**Directions:**
Examine the records below. Report how many of their lines contain the word "sequence", with no other content.

Recorded data
________________

(** C2, as the code has it. For every accepted submission the weight in
    the stored document is never zero: zero is rewritten to 1, and every
    other weight is stored as submitted, a negative one too. The stored
    weight is positive whenever the submitted one is not negative. *)
Theorem stored_weight_never_zero req w :
  accepted req ->
  exists u n,
    sends req w u /\ stored_weight u = Some (AInt n)
    /\ n = (if (Weight req =? 0)%Z then 1 else Weight req)%Z
    /\ n <> 0%Z
    /\ (0 <= Weight req -> 0 < n)%Z
    /\ (Weight req < 0 -> n = Weight req)%Z.
Proof.
  intros Hacc. exists (update_of req), (if (Weight req =? 0)%Z then 1 else Weight req)%Z.
  split; [by apply upsertKeyword_accepted|].
  split; [apply update_of_weight|].
  destruct (Z.eqb_spec (Weight req) 0); repeat split; lia.
Qed.

(** C6. For every accepted submission, a weight of 0 -- the value of a
    request without weight -- is stored as 1 and a positive weight as it
    is; a nil meta -- the value of a request without meta -- is stored as
    an empty map, and a meta as it is. A JSON body without a member for
    [weight] decodes to the weight 0, one without a member for [meta] to
    the nil meta. *)
Theorem upsert_defaults :
  (forall req w,
      accepted req ->
      exists u,
        sends req w u
        /\ (Weight req = 0%Z -> stored_weight u = Some (AInt 1))
        /\ ((0 < Weight req)%Z -> stored_weight u = Some (AInt (Weight req)))
        /\ (Meta req = None -> doc_field "meta" u = Some (AMap (Some ∅)))
        /\ (forall m, Meta req = Some m ->
                      doc_field "meta" u = Some (AMap (Some m))))
  /\ (forall ms req,
         decode_upsertRequest (JObject ms)
                              {| Keyword := ""; Weight := 0; Meta := None |}
         = Some req ->
         (omitted 1 ms -> Weight req = 0%Z)
         /\ (omitted 2 ms -> Meta req = None)).
Proof.
  split.
  - intros req w Hacc. exists (update_of req).
    split; [by apply upsertKeyword_accepted|].
    unfold stored_weight. rewrite update_of_weight, update_of_meta.
    split; [by intros ->|].
    split; [intros Hw; destruct (Z.eqb_spec (Weight req) 0); [lia|done]|].
    split; [by intros ->|]. by intros m ->.
  - unfold decode_upsertRequest, into_struct.
    assert (forall i ms cur req,
              foldl (fun acc '(k, x) =>
                       t ← acc;
                       match field ["keyword"; "weight"; "meta"] k with
                       | Some 0%nat =>
                         (fun s => {| Keyword := s; Weight := Weight t; Meta := Meta t |})
                           <$> into_string x (Keyword t)
                       | Some 1%nat =>
                         (fun n => {| Keyword := Keyword t; Weight := n; Meta := Meta t |})
                           <$> into_int x (Weight t)
                       | Some _ =>
                         (fun m => {| Keyword := Keyword t; Weight := Weight t; Meta := m |})
                           <$> into_map x (Meta t)
                       | None => Some t
                       end) (Some cur) ms = Some req ->
              omitted i ms ->
              (i = 1%nat -> Weight req = Weight cur)
              /\ (i = 2%nat -> Meta req = Meta cur)) as Hinv.
    { intros i ms cur req Hdec Hi. revert cur Hdec.
      induction Hi as [|[k x] ms Hk _ IH]; intros cur Hdec.
      { injection Hdec as <-. done. }
      cbn [foldl mbind option_bind] in Hdec. cbn [fst] in Hk.
      destruct (field ["keyword"; "weight"; "meta"] k) as [[|[|j]]|] eqn:Hf.
      - destruct (into_string x (Keyword cur)) as [s|];
          cbn [fmap option_fmap option_map] in Hdec;
          [|by rewrite foldl_failed in Hdec].
        by destruct (IH _ Hdec).
      - destruct (into_int x (Weight cur)) as [n|];
          cbn [fmap option_fmap option_map] in Hdec;
          [|by rewrite foldl_failed in Hdec].
        destruct (IH _ Hdec) as [IH1 IH2]. split; [|done].
        intros ->. done.
      - destruct (into_map x (Meta cur)) as [m|];
          cbn [fmap option_fmap option_map] in Hdec;
          [|by rewrite foldl_failed in Hdec].
        destruct (IH _ Hdec) as [IH1 IH2]. split; [done|].
        intros ->. apply field_lt in Hf. simpl in Hf.
        destruct j; [done | lia].
      - by apply IH. }
    intros ms req Hdec.
    split; intros Hi; destruct (Hinv _ _ _ _ Hdec Hi) as [H1' H2'];
      [by rewrite H1' | by rewrite H2'].
Qed.

End Service.

(** A negative weight reaches the engine as it was submitted. *)
Lemma negative_weight_is_stored :
  accepted clearance
  /\ exists u, sends clearance (start [answer 201 None]) u
               /\ stored_weight u = Some (AInt (-5)).
Proof.
  split; [split; [vm_compute; discriminate | vm_compute; reflexivity]|].
  exists (update_of clearance). split; vm_compute; reflexivity.
Qed.

Lemma stored_weight_never_zero_witness :
  exists u n,
    sends iphone_again (start [answer 200 None]) u
    /\ stored_weight u = Some (AInt n)
    /\ n = (if (Weight iphone_again =? 0)%Z then 1 else Weight iphone_again)%Z
    /\ n <> 0%Z
    /\ (0 <= Weight iphone_again -> 0 < n)%Z
    /\ (Weight iphone_again < 0 -> n = Weight iphone_again)%Z.
Proof.
  apply (stored_weight_never_zero iphone_again (start [answer 200 None])).
  split; [vm_compute; discriminate | vm_compute; reflexivity].
Defined.

(** A body with a keyword and nothing else: weight 1 and an empty meta are
    stored. *)
Lemma upsert_defaults_witness :
  (exists u,
      sends iphone (start [answer 201 None]) u
      /\ (Weight iphone = 0%Z -> stored_weight u = Some (AInt 1))
      /\ ((0 < Weight iphone)%Z -> stored_weight u = Some (AInt (Weight iphone)))
      /\ (Meta iphone = None -> doc_field "meta" u = Some (AMap (Some ∅)))
      /\ (forall m, Meta iphone = Some m ->
                    doc_field "meta" u = Some (AMap (Some m))))
  /\ decode_upsertRequest (JObject [("keyword", JString "  iPhone 15 ")])
                          {| Keyword := ""; Weight := 0; Meta := None |}
     = Some iphone
  /\ Weight iphone = 0%Z /\ Meta iphone = None.
Proof.
  assert (decode_upsertRequest (JObject [("keyword", JString "  iPhone 15 ")])
                               {| Keyword := ""; Weight := 0; Meta := None |}
          = Some iphone) as Hdec by (vm_compute; reflexivity).
  split; [|split; [exact Hdec|]].
  - apply (proj1 upsert_defaults iphone (start [answer 201 None])).
    split; [vm_compute; discriminate | vm_compute; reflexivity].
  - destruct (proj2 upsert_defaults _ _ Hdec) as [Hw Hm].
    split; [apply Hw | apply Hm]; repeat constructor; vm_compute; discriminate.
Defined.


(** The two submissions: one document, the casing of each. *)
Example iphone_then_IPHONE :
  same_keyword (Keyword iphone) (Keyword iphone_again)
  /\ DocumentID (update_of iphone) = DocumentID (update_of iphone_again)
  /\ doc_field "keyword" (update_of iphone) = Some (AString "iPhone 15")
  /\ doc_field "keyword" (update_of iphone_again) = Some (AString "IPHONE 15").
Proof.
  split; [|split; [|split]; vm_compute; reflexivity].
  exists (bytes "  "), (bytes "iPhone 15"), (bytes " "),
         [], (bytes "IPHONE 15"), [].
  split; [reflexivity|]. split; [reflexivity|].
  split; [simpl; white_space|]. split; [simpl; white_space|].
  split; [white_space|]. split; [white_space|].
  split; [split; reflexivity|]. split; [split; reflexivity|].
  unfold same_letters. vm_compute. repeat constructor.
Qed.
End upsert.

(** ** Suggestions *)
Module suggestions.
Import unicode strings json_lib http esapi main keyword wire sample.
Import json_facts response_facts service_facts.
#[local] Open Scope string_scope.

Section Service.
Context `{JSONLib} `{Engine}.

(** [suggest] asks the engine once; what it returns depends on the
    answer alone. *)
Lemma suggest_answered q w res s :
  perform (asked q) (engine w) = (inr res, s) ->
  IsError res = false ->
  suggest q w
  = (match res.(esapi.Body) ≫= (fun j => decode_parsed j {| Suggest := ∅ |}) with
     | None =>
       ([], Some (fmt_Errorf "응답 파싱 실패: %w"
                             (OpError (lib_error "json: cannot decode"))))
     | Some parsed =>
       (flat_map (fun bucket => map Text (Options bucket))
                 (default [] (Suggest parsed !! "ac")), None)
     end,
     {| engine := s; trace := trace w ++ [Call (asked q)] |}).
Proof.
  intros Hp Hok. unfold suggest, Marshal.
  repeat first [rewrite marshals_singleton | rewrite marshals_insert by done].
  cbn [marshals andb]. cbv iota. unfold bind, Do, ret. fold (asked q).
  rewrite Hp, Hok.
  by destruct (esapi.Body res ≫= _).
Qed.

(** C4. When the engine answers the completion query with a response of
    the expected form, [suggest] returns the texts of all the options of
    the group [ac], entry after entry and option after option in the
    order of the response, and no error; when no entry has an option,
    what it returns is the empty sequence, and no error. *)
Theorem suggest_flattens q w res s j tss :
  perform (asked q) (engine w) = (inr res, s) ->
  IsError res = false ->
  esapi.Body res = Some j ->
  is_response j tss ->
  suggest q w
  = ((concat tss, None), {| engine := s; trace := trace w ++ [Call (asked q)] |})
  /\ (Forall (fun ts => ts = []) tss -> (suggest q w).1 = ([], None)).
Proof.
  intros Hp Hok Hj Hshape.
  assert (suggest q w
          = ((concat tss, None),
             {| engine := s; trace := trace w ++ [Call (asked q)] |})) as E.
  { rewrite (suggest_answered q w res s Hp Hok), Hj. cbn [mbind option_bind].
    destruct (decode_parsed_shape j tss {| Suggest := ∅ |} Hshape)
      as (parsed & -> & ->).
    cbn [default from_option id]. by rewrite flatten_texts. }
  split; [exact E|]. intros Hempty. rewrite E. cbn [fst]. f_equal.
  clear -Hempty. induction Hempty as [|ts tss -> _ IH]; [done|]. exact IH.
Qed.

(** C7, as the code has it. When the body of a response that carries no
    error status is not JSON, or holds a value of another JSON type
    where [suggest], a group, an entry, [options], an option or [text]
    is expected, [suggest] reports a failure. A body that is an object
    without a member for [suggest] is no failure: [suggest] returns the
    empty sequence and no error. *)
Theorem suggest_bad_response q w res s :
  perform (asked q) (engine w) = (inr res, s) ->
  IsError res = false ->
  ((esapi.Body res = None
    \/ exists j, esapi.Body res = Some j /\ bad_response j) ->
   exists e, (suggest q w).1 = ([], Some e))
  /\ (forall ms, esapi.Body res = Some (JObject ms) -> skipped "suggest" ms ->
                 (suggest q w).1 = ([], None)).
Proof.
  intros Hp Hok. rewrite (suggest_answered q w res s Hp Hok). cbn [fst].
  split.
  - intros [-> | (j & -> & Hbad)]; cbn [mbind option_bind].
    + eexists; reflexivity.
    + rewrite decode_parsed_bad by done. eexists; reflexivity.
  - intros ms -> Hms. cbn [mbind option_bind].
    by rewrite decode_parsed_without.
Qed.
End Service.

________________

**Solution to this exercise:**
2